I didn’t fully appreciate how cushy my former job as a salaried software engineer was when I had it, with its high salary and great benefits. I could have been saving more. Now, though, it feels good to be making more conscious decisions about the amount and type of work that I do, how much time I take off, and how much money I really need to spend on “stuff.” Paying for healthcare out of pocket makes me appreciate it more. Trying to look on the bright side here. What I really love is the feeling of being a producer of something tangible. As an engineer I got used to a steady paycheck that didn’t depend at all on what I actually did that week. As a farmer, there’s a more direct relationship between work and reward: I make money by creating (growing) a product through my own effort & skill and then finding a way to sell it directly to a consumer. The amount I make feels a lot more tied to my own ability to work hard and work smart. Of course the regular paycheck is great, and I couldn’t argue with you if you pointed out how dumb it seems to purposefully walk away from a career with that kind of security. But I feel excited about growing food in a way I never felt about computers, and I feel like I’m reaching for the “work to live, not live to work” ideal. We’ll see if I can pull it off.

To that end, I’m visiting a few farms in the Puget Sound area to “interview” for a position for next year. There are two that I’m really excited about at the moment and I would be thrilled if either of them worked out. I feel sad when I think about not spending another season with Brian and Betsey after how much I loved being there this year.

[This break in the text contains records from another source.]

(** Renaming the stored character with an empty [description] in the body:
    the description and both image URLs stay, [updatedAt] moves on. *)
Lemma update_keeps_absent_fields_witness :
  ∃ new,
    db (snd (CharacterController.updateCharacter Scenario.healthy Scenario.bunnyConfig
               Scenario.storageDir Scenario.renameRequest Scenario.stored)) !! 0%nat
    = Some new
    ∧ Js.get new "description" = Js.Str "d"
    ∧ Js.get new "imageUrl"
      = Js.Str "https://cdn.example/characters/5500000/profile-1700000000001.webp"
    ∧ Js.get new "backgroundImageUrl" = Js.Null
    ∧ Js.get new "updatedAt" = Js.Num 1700000000004.
Proof.
  destruct (update_keeps_absent_fields Scenario.healthy Scenario.bunnyConfig
              Scenario.storageDir Scenario.renameRequest Scenario.stored)
    as [Hkeep Hsave].
  destruct (Hsave 0%nat Scenario.storedCharacter eq_refl eq_refl
              ltac:(by_vm) ltac:(intros; reflexivity))
    as (new & _ & Hnew & Hat).
  destruct (Hkeep 0%nat Scenario.storedCharacter eq_refl)
    as (new' & Hnew' & (Himage & Hbackground & Hfields) & _).
  rewrite Hnew in Hnew'. injection Hnew' as <-.
  exists new. split; [exact Hnew|].
  split; [|split; [|split]].
  - rewrite (Hfields "description").
    + vm_compute. reflexivity.
    + apply (bool_decide_unpack _). by_vm.
    + by_vm.
  - rewrite (Himage eq_refl). vm_compute. reflexivity.
  - rewrite (Hbackground eq_refl). vm_compute. reflexivity.
  - exact Hat.
Defined.

(** The update with the body [{ traits: '[]' }] of a character with two
    traits is answered 200, and the character is saved without traits. *)
Lemma update_with_empty_list :
  let run := CharacterController.updateCharacter Scenario.healthy Scenario.bunnyConfig
               Scenario.storageDir Scenario.clearTraitsRequest Scenario.traited in
  answered (fst run) = Some 200
  ∧ (λ doc, Js.get doc "traits") <$> db Scenario.traited
    = [Js.Arr [Js.Str "kind"; Js.Str "funny"]]
  ∧ (λ doc, Js.get doc "traits") <$> db (snd run) = [Js.Arr []].
Proof. cbv zeta. repeat split; by_vm. Qed.

(** So "an update cannot clear a field to empty" fails for the two list
    fields: [[]] is truthy, and [JSON.parse('[]')] is [[]]. *)
Lemma update_clears_traits :
  ¬ update_cannot_clear Scenario.healthy Scenario.bunnyConfig Scenario.storageDir
      Scenario.clearTraitsRequest Scenario.traited.
Proof.
  intros H.
  specialize (H 0%nat Scenario.traitedCharacter
                (<["updatedAt" := Js.Num 1700000000004]>
                   (<["traits" := Js.Arr []]> Scenario.traitedCharacter))
                eq_refl ltac:(by_vm) "traits").
  specialize (H ltac:(apply (bool_decide_unpack _); by_vm) ltac:(by_vm)).
  vm_compute in H. discriminate H.
Qed.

What if I don’t love my next farm as much? But I know that I’ll learn much, much more by moving on to a new place. Everyone has their own ways of dong things and it’s best for me to see several so that I have more information going into my own potential future farming endeavors. I’m looking for a slightly larger-scale farm for next year, growing a wide variety of crops and selling through a wide variety of market channels. I’m looking for a new community of people and a new piece of earth to get to know.

Ok that’s about enough. Kudos to you if you made it through all of that. Happy Holiday to all — let’s enjoy winter as we look forward to spring!

Thoughts on being done

So, October is over and the end of the season has come. It’s been a good fall as it was a good summer and a good spring. Looking back over the whole seven months, it’s one of those things where somehow all at the same time it feels like it’s been forever and it has also flown by.

The last few weeks of the apprenticeship were great — it was such a treat to relax a bit and enjoy the fall days as things on the farms were winding down. We finished digging all Betsey’s potatoes and sweet potatoes and put them into storage. We went through the piles of onions, throwing out the mushy ones (there were a lot) and cleaning up the good ones for sale through the winter. We were able to spend *half* days harvesting for Brian’s CSA instead of *all* day Tuesdays and Thursdays. The CSA members are still getting a lot of good hardy veggies — collards, kale, chard, beets, carrots, squash, broccoli. But since we’re done harvesting tomatoes, corn, cucumbers, etc, we have all this luxurious extra time to do things like PLANTING again! It felt so good to sow Brian’s cover crop and let the fields go to rest for the winter. The rye/vetch mix that we planted is grown in Seqim by Nash’s farm and it will do what any good cover crop should: 1) fix nitrogen in the soil so it will be available to the veggies next year, and 2) grow into a nice tall grass that will act as a “green manure” adding lots of good organic matter when it is tilled in next April. That cover crop really wants to grow; the seed sprouted within a couple days of planting and by now it is looking like a lush green blanket in the fields.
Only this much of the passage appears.